全球辦公主要是解決企業員工使用Secure Access Service Edge (SASE) App進行全球辦公安全接入的情境,包括企業的海外員工訪問海外辦公業務情境、企業海外員工訪問中國內地應用的情境、企業中國內地員工訪問海外業務的情境。本文介紹如何使用SASE配合企業自有的跨境專線,打造全球安全辦公的方案。
跨境網路打通原理圖
SASE全球辦公功能是基於動態路由的原理。當企業的員工在海外時,管理員可指定海外員工接入的POP點+SASE連接器+自有跨境專線的接入路由,構建企業全球安全辦公的網路拓撲;當企業的員工在中國內地時,由於中國內地的POP叢集較多,SASE App可以智能選路串連網路,所以您只需要根據業務所在地區,建立中國內地地區的SASE連接器即可。
當前支援的跨境訪問情境和網路拓撲如下:
企業的海外員工訪問海外辦公業務的情境
企業海外員工訪問中國內地辦公業務的情境
企業中國內地員工訪問海外辦公業務的情境
前提條件
已開通SASE內網訪問安全進階版。具體操作,請參見辦公安全平台計費概述。
企業已具備在電訊廠商備案的跨境專線產品。同時企業自有跨境專線,需滿足兩地辦公區路由連通。

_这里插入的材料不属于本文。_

Lemma served_verifies rt k h r set policy provider : healthy rt → Service.headerAt rt k = Ok (Some h) → finalizationRegistry rt !! k = Some r →
  Finalized.verify r set policy provider = Ok true → Verifier.verifyFinalizedHeader h set policy provider = Ok (true, "verified").
Proof.
  intros Hh E Hr Hv. destruct (served_valid rt k h Hh E) as [V1 V2]. unfold Verifier.verifyFinalizedHeader. rewrite V1, V2. cbn [negb orb]. clear V1 V2.
  destruct (served_header rt k h Hh E) as (b & r' & _ & _ & Hr' & Hm & ->). rewrite Hr in Hr'. injection Hr' as <-. destruct Hh as [_ _ Hw]. specialize (Hw k r Hr).
  cbn [Header.finalizedRecord Header.quorumCertificate Header.validatorSetRoot Header.height Header.blockHash Header.previousHash].
  rewrite (CertificateTextFacts.record_text r Hw), (CertificateTextFacts.certificate_text _ (CertificateTextFacts.record_certificate _ Hw)). rewrite !String.eqb_refl. cbn [negb].
  unfold Finalized.matchesBlock in Hm. apply andb_true_iff in Hm as [Hm _]. apply andb_true_iff in Hm as [Hm ->]. apply andb_true_iff in Hm as [-> ->]. cbn [negb orb]. rewrite Hv. done.
Qed.

(** *** Ranges of headers *)

Lemma served_lookup rt highest room : ∀ k hs, Service.rangeFrom rt highest room k = Ok hs → ∀ i h, hs !! i = Some h → Service.headerAt rt (k + Z.of_nat i) = Ok (Some h).
Proof.
  induction room as [|room IH]; intros k hs E i h Hi; cbn [Service.rangeFrom] in E; [by injection E as <-|]. destruct (highest <? k); [by injection E as <-|].
  apply bind_Ok in E as ([h0|] & Eh & E); [|by injection E as <-]. destruct (k =? u64_max).
  - injection E as <-. destruct i as [|i]; [|by destruct i]. injection Hi as <-. by rewrite Z.add_0_r.
  - apply bind_Ok in E as (rest & Er & E). injection E as <-. destruct i as [|i]; [injection Hi as <-; by rewrite Z.add_0_r|]. cbn [lookup list_lookup] in Hi.
    replace (k + Z.of_nat (S i)) with (k + 1 + Z.of_nat i) by lia. by apply (IH (k + 1) rest).
Qed.

Lemma block_at rt k b : 0 ≤ k → Blockchain.blockByHeight k (blockchain rt) = Some b → Blockchain.m_blocks (blockchain rt) !! Z.to_nat k = Some b.
Proof. intros Hk. unfold Blockchain.blockByHeight. by destruct (_ <? _). Qed.

Lemma neighbours rt k h h' : healthy rt → 0 ≤ k → Service.headerAt rt k = Ok (Some h) → Service.headerAt rt (k + 1) = Ok (Some h') →
  Header.height h' = wrap64 (Header.height h + 1) ∧ Header.previousHash h' = Header.blockHash h ∧ Header.chainId h' = Header.chainId h ∧ Header.genesisConfigId h' = Header.genesisConfigId h.
Proof.
  intros Hh Hk E E'. destruct (served_header rt k h Hh E) as (b & r & Hb & _ & _ & _ & ->), (served_header rt (k + 1) h' Hh E') as (b' & r' & Hb' & _ & Hr' & Hm' & ->).
  apply block_at in Hb; [|done]. apply block_at in Hb'; [|lia]. pose proof Hh as [_ Hc Hw]. destruct (chain_servable _ _ b Hc Hb) as [_ Ei], (chain_servable _ _ b' Hc Hb') as [_ Ei'].
  destruct (CertificateTextFacts.record_numbers _ (Hw _ _ Hr')) as ([_ Hmax] & _). unfold Finalized.matchesBlock in Hm'. apply andb_true_iff in Hm' as [Hm' _]. apply andb_true_iff in Hm' as [Hm' _].
  apply andb_true_iff in Hm' as [Hm' _]. cbn [Header.height Header.previousHash Header.blockHash Header.chainId Header.genesisConfigId].
  destruct Hc as [Hv Hf]. unfold Blockchain.isValid in Hv. destruct (Blockchain.m_blocks (blockchain rt)) as [|front l]; [done|]. destruct (Hf front eq_refl) as [Hs _]. rewrite Hs in Hv. cbn [negb andb] in Hv.
  destruct (Blockchain.isValidGenesisBlock front); [|done]. cbn [negb] in Hv. replace (Z.to_nat (k + 1)) with (S (Z.to_nat k)) in Hb' by lia.
  destruct (ChainFacts.linked_follows true front l _ b b' Hv Hb Hb') as (Eidx & Eprev & _). split_and!; [|done|done|done]. unfold wrap64. rewrite Z.mod_small; [lia|]. unfold u64_max in Hmax. lia.
Qed.

Lemma served_chain rt : healthy rt → ∀ l i k previous, 0 ≤ k → (∀ j h, l !! j = Some h → Service.headerAt rt (k + Z.of_nat j) = Ok (Some h)) →
  (∀ p, previous = Some p → 1 ≤ k ∧ Service.headerAt rt (k - 1) = Ok (Some p)) → Verifier.headersFrom i previous l = (true, "verified").
Proof.
  intros Hh. induction l as [|h l IH]; intros i k previous Hk Hl Hp; [done|]. cbn [Verifier.headersFrom]. pose proof (Hl 0%nat h eq_refl) as E. rewrite Z.add_0_r in E.
  destruct (served_valid rt k h Hh E) as [-> ->]. cbn [negb].
  assert (match previous with Some p => Header.height h = wrap64 (Header.height p + 1) ∧ Header.previousHash h = Header.blockHash p ∧ Header.chainId h = Header.chainId p ∧ Header.genesisConfigId h = Header.genesisConfigId p | None => True end) as Hlink.
  { destruct previous as [p|]; [|done]. destruct (Hp p eq_refl) as [H1 Ep]. apply (neighbours rt (k - 1)); [done|lia|done|]. by replace (k - 1 + 1) with k by lia. }
  assert (Verifier.headersFrom (S i) (Some h) l = (true, "verified")) as Hrest.
  { apply (IH (S i) (k + 1)); [lia| |].
    - intros j h' Hj. replace (k + 1 + Z.of_nat j) with (k + Z.of_nat (S j)) by lia. by apply Hl.
    - intros p [= <-]. split; [lia|]. by replace (k + 1 - 1) with k by lia. }
  destruct previous as [p|]; [|done]. destruct Hlink as (H1 & H2 & H3 & H4). cbv zeta. rewrite H1, H2, H3, H4, Z.eqb_refl, !String.eqb_refl. done.
Qed.

(** The validator sets and signatures a node has checked. *)
Definition attested (rt : Runtime) (policy : CryptoPolicy) (provider : SignatureProvider) : Prop :=
  ∀ k r, finalizationRegistry rt !! k = Some r → ∃ set, SetHistory.setAt (validatorSetHistory rt) k = Ok set ∧ Finalized.verify r set policy provider = Ok true.

Lemma served_finalized rt policy provider : healthy rt → attested rt policy provider → ∀ l k, (∀ j h, l !! j = Some h → Service.headerAt rt (k + Z.of_nat j) = Ok (Some h)) →
  (∀ j h, l !! j = Some h → Header.height h = k + Z.of_nat j) → Verifier.finalizedFrom (validatorSetHistory rt) policy provider l = Ok (true, "verified").
Proof.
  intros Hh Ha. induction l as [|h l IH]; intros k Hl Hi; [done|]. cbn [Verifier.finalizedFrom]. pose proof (Hl 0%nat h eq_refl) as E. pose proof (Hi 0%nat h eq_refl) as Ei. rewrite Z.add_0_r in E, Ei.
  destruct (served_header rt k h Hh E) as (_ & r & _ & _ & Hr & _). destruct (Ha k r Hr) as (set & Hset & Hv). rewrite Ei, (EvidenceFacts.setAt_hasSet _ _ _ Hset), Hset. cbn [negb mbind result_bind].
  rewrite (served_verifies rt k h r set policy provider Hh E Hr Hv). cbn [mbind result_bind fst negb]. apply (IH (k + 1)).
  - intros j h' Hj. replace (k + 1 + Z.of_nat j) with (k + Z.of_nat (S j)) by lia. by apply Hl.
  - intros j h' Hj. replace (k + 1 + Z.of_nat j) with (k + Z.of_nat (S j)) by lia. by apply Hi.
Qed.

(** *** What the service can answer *)

(** A height of which the node has the block and its finalized record. *)
Definition finalized (rt : Runtime) (k : Z) : Prop :=
  ∃ b r, Blockchain.blockByHeight k (blockchain rt) = Some b ∧ finalizationRegistry rt !! k = Some r ∧ Finalized.matchesBlock r b = true.

Lemma headerAt_total rt k : healthy rt → ∃ o, Service.headerAt rt k = Ok o ∧ (finalized rt k → is_Some o).
Proof.
  intros Hh. unfold Service.headerAt, finalized. destruct (Blockchain.blockByHeight k (blockchain rt)) as [b|]; [|exists None; split; [done|by intros (? & ? & ? & _)]].
  unfold FinalizationRegistry.recordForHeight. destruct (finalizationRegistry rt !! k) as [r|] eqn:Er; [|exists None; split; [done|by intros (? & ? & _ & ? & _)]].
  pose proof (healthy_records rt Hh k r Er) as Hw. destruct (Finalized.matchesBlock r b) eqn:Hm; cbn [negb].
  - rewrite (CertificateTextFacts.record_valid r Hw). cbn [mbind result_bind negb]. unfold Service.buildHeader.
    destruct (CertificateTextFacts.certificate_scalars _ (CertificateTextFacts.wire_valid _ (CertificateTextFacts.record_certificate _ Hw))) as (_ & _ & Hroot & _).
    rewrite (proj2 (empty_string_false _) (isSafeScalar_nonempty _ Hroot)). cbn [mbind result_bind fmap result_fmap]. eexists. split; [reflexivity|]. intros _. by eexists.
  - exists None. split; [done|]. intros (b' & r' & [= <-] & [= <-] & Hm'). congruence.
Qed.

Lemma finalized_bound rt k : healthy rt → 0 ≤ k → finalized rt k → k ≤ u64_max.
Proof.
  intros Hh Hk (b & r & Hb & Hr & Hm). apply block_at in Hb; [|done]. destruct (chain_servable _ _ b (healthy_chain rt Hh) Hb) as [_ Ei].
  destruct (CertificateTextFacts.record_numbers _ (healthy_records rt Hh k r Hr)) as ([_ Hmax] & _). unfold Finalized.matchesBlock in Hm.
  apply andb_true_iff in Hm as [Hm _]. apply andb_true_iff in Hm as [Hm _]. apply andb_true_iff in Hm as [Hm _]. lia.
Qed.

已建立SASE連接器。具體操作,請參見打通非阿里雲業務的網路通道。
為了避免網路時延,需要企業員工接入距離辦公地區最近的SASE POP叢集節點,所以建立的SASE連接器就需要選擇距離辦公地區最近的POP叢集的連接器。
操作步驟
步驟一:開啟全球辦公開關
開啟全球辦公功能,系統會將應用管理,零信任策略的配置同步至SASE海外服務節點,用于海外員工就近訪問SASE伺服器的許可權驗證。
登入辦公安全平台控制台。
在左側導覽列,選擇。
在全球辦公頁簽,單擊授權管理。
在授權管理對話方塊,開啟全球辦公功能開關,並選擇授權的SASE海外服務節點。
目前支援的海外服務節點包含:
新加坡POP叢集(新加坡)
美東POP叢集(維吉尼亞)
美西POP叢集(矽谷)
步驟二:建立動態路由
企業管理員在SASE控制台上建立動態路由,關聯企業自有的跨境專線,通過SASE連接器將SASE POP叢集節點和跨境的企業業務的網路打通。
在全球辦公頁簽,單擊建立路由。
在建立路由面板,按照下表進行接入配置。
配置項
說明
路由名稱
路由的名稱。
路由描述
關於路由的描述。
優先順序
這個路由的優先順序。
路由模式選擇
唯一取值:自有專線。
說明自有專線模式,需滿足兩地辦公區路由聯通。
選擇應用
選擇內網訪問的應用。
POP存取點
選擇您已授權的海外服務節點。
狀態
只有路由開啟時才有效。
單擊下一步,選擇已建立的SASE連接器執行個體。然後單擊確定。
後續步驟
企業員工登入SASE App,然後選擇對應的POP叢集存取點接入網路,訪問跨境的業務應用。具體操作,請參見安裝並登入SASE App、開啟或關閉內網訪問的安全防護。
常見問題
SASE連接器和動態路由都會配置業務應用,如果配置的業務應用不一致時,企業員工可以訪問哪個應用?
動態路由相關 App。因為動態路由的優先順序高於SASE連接器,所以企業員工可訪問的應用是動態路由相關 App。